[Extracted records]
(** Once the plan is one write, [try_enqueue] commits it and answers the ID. *)
Lemma try_enqueue_commits fuel snaps ks h T w o :
  run_doc (enqueue_chunk st (Datatypes.S fuel) DestQueue [e] ∅) ks =
    run_doc (enqueue_loop st (Datatypes.S fuel) DestQueue [(e, payload_text e)] snaps ∅) ks ->
  well_typed T ks -> hash_at ks (jobs (skeys st)) = Some h -> T !! jobs (skeys st) = Some THash ->
  let snap_args := snapshot_arg_of st <$> map_to_list snaps in
  stale h snap_args = [] ->
  plan h [enqueue_arg_of st (e, payload_text e)] (snapshot_presence h snap_args ∅) (snapshot_queues snap_args ∅)
    = ([w], [Datatypes.S o]) ->
  write_typed false (schedule (skeys st)) (retry (skeys st)) T w ->
  run_doc (try_enqueue st (Datatypes.S fuel) e) ks =
    (Ok (Some (id e)), commit_one false (jobs (skeys st)) (schedule (skeys st)) (retry (skeys st)) ks w).
Proof.
  intros Hchunk HT Hh Hj snap_args Hst Hplan Hw. unfold try_enqueue, connection.
  rewrite run_try, run_checkout, run_try, Hchunk.
  rewrite (enqueue_loop_commits fuel snaps ks h T); fold snap_args; rewrite ?Hplan; [|done..|by constructor].
  cbn [fst snd foldl record_outcomes]. rewrite Hu, run_lift. cbn [negb orb].
  by rewrite (bool_decide_true (id e ∈ _)) by set_solver.
Qed.
End OneUnique.

Lemma upd_hash_ok k f (ks : keyspace) h : hash_at ks k = Some h -> upd_hash k f ks = put_hash k (f h) ks.
Proof. intros H. unfold upd_hash. by rewrite (write_hash_ok _ _ _ h H). Qed.
Lemma upd_list_ok k f (ks : keyspace) l : list_at ks k = Some l -> upd_list k f ks = put_list k (f l) ks.
Proof. intros H. unfold upd_list. by rewrite (write_list_ok _ _ _ l H). Qed.
Lemma upd_zset_ok k f (ks : keyspace) z : zset_at ks k = Some z -> upd_zset k f ks = put_zset k (f z) ks.
Proof. intros H. unfold upd_zset. by rewrite (write_zset_ok _ _ _ z H). Qed.

(** C13. A unique job that does not replace is skipped, changing nothing, when one
    of its ID is stored; otherwise it is stored and waits on its queue. *)
Theorem unique_skip st fuel e d (js : job_store st (view d)) waiting :
  unique (meta e) = true -> on_conflict (meta e) <> Some Replace ->
  starts_with (namespace (skeys st)) (queue e) = false ->
  list_at (view d) (namespace_queue (skeys st) (queue e)) = Some waiting ->
  let known := bool_decide (is_Some (payloads js !! id e)) in
  yields (try_enqueue st (Datatypes.S fuel) e) d (Ok (if known then None else Some (id e))) (fun ks' =>
    if known then ks' = view d
    else exists (js' : job_store st ks'),
      unchanged [jobs (skeys st); namespace_queue (skeys st) (queue e)] js js' /\
      payloads js' = <[id e := payload_text e]> (payloads js) /\
      list_at ks' (namespace_queue (skeys st) (queue e)) = Some (id e :: waiting)).
Proof.
  intros Hu Hc Hq Hl known. apply yields_doc. open_store js.
  assert (is_replace e = false) as Hr by (by apply bool_decide_false).
  pose proof (skip_reaches_loop st e Hu (Datatypes.S fuel) (view d) (payloads js) Hr ltac:(done)) as Hchunk.
  fold known in Hchunk. destruct known eqn:Ek.
  { exists (view d). split; [|done]. unfold try_enqueue, connection.
    rewrite run_try, run_checkout, run_try, Hchunk, run_lift, Hu. done. }
  destruct (enqueue_types_lookup st (queue e) (queue e) Hq Hq) as (HTj & HTs & HTr & HTq & _).
  assert (payloads js !! id e = None) as Hnone by (apply bool_decide_eq_false in Ek; by apply eq_None_not_Some).
  rewrite (try_enqueue_commits st e Hu fuel ∅ (view d) (payloads js)
    (enqueue_types st (namespace_queue (skeys st) (queue e)) (namespace_queue (skeys st) (queue e)))
    {| w_arg := enqueue_arg_of st (e, payload_text e); w_old_queue := None; w_replacing := false |} 0);
    [|done|by eapply enqueue_types_ok|done|done|by rewrite map_to_list_empty| |by split].
  2: { rewrite map_to_list_empty. apply plan_fresh; [|done|by left]. cbn. unfold conflict_of. by rewrite Hu, Hr. }
  unfold commit_one, store_job. cbn [w_arg w_replacing in_id in_payload in_queue enqueue_arg_of fst snd].
  rewrite (upd_hash_ok (jobs (skeys st)) _ _ (payloads js)) by at_fact.
  rewrite (upd_list_ok _ (cons (id e)) _ waiting) by at_fact.
  eexists. split; [done|].
  assert (same_except [jobs (skeys st); namespace_queue (skeys st) (queue e)] (view d)
    (put_list (namespace_queue (skeys st) (queue e)) (id e :: waiting)
       (put_hash (jobs (skeys st)) (<[id e := payload_text e]> (payloads js)) (view d)))) as Hs' by frame.
  eapply (job_store_intro _ js _ _ _ _ _ _ Hs'); [by ks_simp..|]. intros js' Hun Hp _ _ _ _.
  split; [done|]. split; [done|by ks_simp].
Qed.

(** *** Snapshots *)

Lemma str_take_length n s : String.length (str_take n s) <= String.length s.
Proof.
  unfold str_take. revert n. induction s as [|c s IH]; intros [|n]; cbn; try lia. specialize (IH n). lia.
Qed.
Lemma str_take_again n s : str_take (String.length (str_take n s)) s = str_take n s.
Proof.
  unfold str_take. revert n. induction s as [|c s IH]; intros [|n]; cbn; try done. by rewrite IH.
Qed.
Lemma substring_length_le s : forall k m, k + m <= String.length s -> String.length (String.substring k m s) = m.
Proof.
  induction s as [|c s IH]; intros [|k] [|m] H; cbn in *; try lia; try done; rewrite IH; lia.
Qed.
Lemma substring_beyond s : forall k m, String.length s <= k -> String.substring k m s = "".
Proof. induction s as [|c s IH]; intros [|k] [|m] H; cbn in *; try done; try lia; apply IH; lia. Qed.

## Task instructions:
Look back at the data above. Transcribe exactly the lines starting at the line that contains "Proof. intros H. unfold upd_hash." and ending at the line that contains "Proof. intros H. unfold upd_list.".

## Answer section:
Proof. intros H. unfold upd_hash. by rewrite (write_hash_ok _ _ _ h H). Qed.
Lemma upd_list_ok k f (ks : keyspace) l : list_at ks k = Some l -> upd_list k f ks = put_list k (f l) ks.
Proof. intros H. unfold upd_list. by rewrite (write_list_ok _ _ _ l H). Qed.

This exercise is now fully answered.